(Dataset excerpts):

(* ===== verification/Assessor.v ===== *)
(** * The assessor

    [crates/assessor/src/lib.rs] and its guest,
    [crates/guest/assessor/assessor-guest/src/main.rs]: the program whose proof tells the
    market that requests were signed and that their requirements are met.  The guest
    checks every fill, commits to each, and puts the root of the tree of the commitments
    in its journal. *)

From S2P Require Import Prelude Market.
From Stdlib Require Import Strings.Byte.

Local Open Scope Z_scope.

(** ** Data *)

(** [Fulfillment]: what the assessor is shown of one request. *)
Record AssessorFill := mkFill {
  fill_request : ProofRequest;
  fill_signature : bytes;
  fill_data : FulfillmentData
}.

Record AssessorInput := mkAssessorInput {
  ai_fills : list AssessorFill;
  ai_domain : EIP712DomainSaltless;
  ai_prover_address : Z
}.

Inductive AssessorError :=
| AlloySignatureError
| SignatureVerificationError (recovered_addr expected_addr : Z)
| FillNonCanonicalError
| RequirementsEvaluationError
| FillPredicateError (e : PredicateError).

(** Solidity structs of the market. *)
Record AssessorCommitment := mkCommitment {
  ac_index : Z;
  ac_id : Z;
  ac_request_digest : bytes;
  ac_claim_digest : bytes;
  ac_fulfillment_data_digest : bytes
}.

Record AssessorCallback := mkAssessorCallback {
  acb_index : Z;
  acb_addr : Z;
  acb_gas_limit : Z
}.

Record AssessorSelector := mkAssessorSelector { asl_index : Z; asl_value : Z }.

Record AssessorJournal := mkAssessorJournal {
  aj_callbacks : list AssessorCallback;
  aj_selectors : list AssessorSelector;
  aj_root : bytes;
  aj_prover : Z
}.

(** The encodings that other crates make. *)
Class AssessorCodec := {
  postcard_decode : bytes -> option AssessorInput;
  (** the type hash and the five words that [eip712_hash_struct] hashes *)
  commitment_encode : AssessorCommitment -> bytes;
  journal_abi_encode : AssessorJournal -> bytes
}.

Section Assessor.
Context `{Externals}.

(** ** Fills *)

Definition fill_verify_signature (self : AssessorFill) (domain : EIP712DomainSaltless)
    : result AssessorError bytes :=
  let hash := eip712_signing_hash domain (fill_request self) in
  signature ← ok_or AlloySignatureError (sig_parse (fill_signature self));
  if sig_noncanonical signature then Err FillNonCanonicalError else
  recovered ← ok_or AlloySignatureError (sig_recover signature hash);
  let client_addr := client_address (fill_request self) in
  if negb (recovered =? client_addr)
  then Err (SignatureVerificationError recovered client_addr)
  else Ok hash.

Definition evaluate_requirements (self : AssessorFill) : result AssessorError bytes :=
  p ← map_err FillPredicateError
        (predicate_try_from (predicate (requirements (fill_request self))));
  ok_or RequirementsEvaluationError (predicate_eval p (fill_data self)).

(** ** The tree of commitments *)

(** The order of byte slices. *)
Fixpoint bytes_ltb (a b : bytes) : bool :=
  match a, b with
  | [], [] => false
  | [], _ :: _ => true
  | _ :: _, [] => false
  | x :: a, y :: b =>
      (Byte.to_N x <? Byte.to_N y)%N || (Byte.eqb x y && bytes_ltb a b)
  end.

Definition commutative_keccak256 (a b : bytes) : bytes :=
  keccak256 (if bytes_ltb a b then a ++ b else b ++ a).

(** The loop over the pairs of a level, in place: [todo] pairs, from the pair [i]. *)
Fixpoint hash_pairs {E} (todo i : nat) (leaves : list bytes) : result E (list bytes) :=
  match todo with
  | O => Ok leaves
  | S todo =>
      a ← unwrap (leaves !! (2 * i)%nat);
      b ← unwrap (leaves !! (2 * i + 1)%nat);
      hash_pairs todo (S i) (<[i := commutative_keccak256 a b]> leaves)
  end.

(** The [while] loop; [n] is the length of the level. *)
Fixpoint tree_levels {E} (fuel n : nat) (leaves : list bytes) : result E (list bytes) :=
  match fuel with
  | O => Panic
  | S fuel =>
      if (n <=? 1)%nat then Ok leaves else
      let next_level_length := ((n + 1) / 2)%nat in
      leaves ← hash_pairs (n / 2) 0 leaves;
      leaves ← (if (n mod 2 =? 1)%nat
                then last ← unwrap (leaves !! (n - 1)%nat);
                     mret (<[(next_level_length - 1)%nat := last]> leaves)
                else mret leaves);
      tree_levels fuel next_level_length leaves
  end.

(** A level is shorter than the one before, so that the number of leaves is enough
    fuel. *)
Definition process_tree {E} (values : list bytes) : result E bytes :=
  let n := length values in
  if (n =? 0)%nat then Panic else
  if (n =? 1)%nat then unwrap (values !! 0%nat) else
  leaves ← tree_levels n n values;
  unwrap (leaves !! 0%nat).

(** ** The guest

    Everything it refuses is a panic, that is, an execution without a journal. *)

Context `{AssessorCodec}.

Definition expect {E F A} (m : result F A) : result E A :=
  match m with Ok a => Ok a | _ => Panic end.

Definition eip712_hash_struct (c : AssessorCommitment) : bytes := keccak256 (commitment_encode c).

Record GuestState := mkGuest {
  g_leaves : list bytes;
  g_callbacks : list AssessorCallback;
  g_selectors : list AssessorSelector
}.

Definition u16_try_into {E} (index : nat) : result E Z :=
  if Z.of_nat index <? 2 ^ 16 then Ok (Z.of_nat index) else Panic.

(** One turn of the loop over the fills. *)
Definition guest_fill {E} (domain : EIP712DomainSaltless) (index : nat) (fill : AssessorFill)
    (g : GuestState) : result E GuestState :=
  let r := fill_request fill in
  _ ← expect (request_id_try_from (reqId r));
  _ ← expect (validate r);
  request_digest ← (if is_smart_contract_signed r then Ok (eip712_signing_hash domain r)
                    else expect (fill_verify_signature fill domain));
  claim_digest ← expect (evaluate_requirements fill);
  fulfillment_data_digest ← expect (fulfillment_data_digest (fill_data fill));
  let commit := eip712_hash_struct
    (mkCommitment (Z.of_nat index) (reqId r) request_digest claim_digest
       fulfillment_data_digest) in
  let leaves := g_leaves g ++ [commit] in
  let cb := callback (requirements r) in
  callbacks ← (if negb (cbAddr cb =? 0) then
                 _ ← match fill_data fill with
                     | FdImageIdAndJournal _ _ => Ok tt
                     | FdNone => Panic
                     end;
                 i ← u16_try_into index;
                 mret (g_callbacks g ++ [mkAssessorCallback i (cbAddr cb) (gasLimit cb)])
               else Ok (g_callbacks g));
  selectors ← (if negb (selector (requirements r) =? UNSPECIFIED_SELECTOR) then
                 i ← u16_try_into index;
                 mret (g_selectors g ++ [mkAssessorSelector i (selector (requirements r))])
               else Ok (g_selectors g));
  mret (mkGuest leaves callbacks selectors).

Fixpoint guest_fills {E} (domain : EIP712DomainSaltless) (index : nat)
    (fills : list AssessorFill) (g : GuestState) : result E GuestState :=
  match fills with
  | [] => Ok g
  | fill :: fills => g ← guest_fill domain index fill g; guest_fills domain (S index) fills g
  end.

Definition guest_journal {E} (inp : AssessorInput) : result E AssessorJournal :=
  if (Z.of_nat (length (ai_fills inp)) <? umax 16) then
    g ← guest_fills (ai_domain inp) 0 (ai_fills inp) (mkGuest [] [] []);
    root ← process_tree (g_leaves g);
    mret (mkAssessorJournal (g_callbacks g) (g_selectors g) root (ai_prover_address inp))
  else Panic.

(** The bytes that the guest reads, and those it commits. *)
Definition guest_main {E} (frame : bytes) : result E bytes :=
  inp ← unwrap (postcard_decode frame);
  journal ← guest_journal inp;
  mret (journal_abi_encode journal).
End Assessor.

(** ** The root as the hash of a tree *)

Inductive hash_tree := Leaf (d : bytes) | Node (l r : hash_tree).

(** A level over another: neighbours are paired, an odd one moves up. *)
Fixpoint next_level (ts : list hash_tree) : list hash_tree :=
  match ts with
  | a :: b :: ts => Node a b :: next_level ts
  | ts => ts
  end.

Fixpoint levels_up (fuel : nat) (ts : list hash_tree) : list hash_tree :=
  match fuel with
  | O => ts
  | S fuel => if (length ts <=? 1)%nat then ts else levels_up fuel (next_level ts)
  end.

Fixpoint leaves_of (t : hash_tree) : list bytes :=
  match t with Leaf d => [d] | Node l r => leaves_of l ++ leaves_of r end.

(Work to be completed): Reproduce verbatim only this range: the first line of the material through the line that contains "[crates/guest/assessor/assessor-guest/src/main.rs]: the program", inclusive.

(Output):
(* ===== verification/Assessor.v ===== *)
(** * The assessor

    [crates/assessor/src/lib.rs] and its guest,
    [crates/guest/assessor/assessor-guest/src/main.rs]: the program whose proof tells the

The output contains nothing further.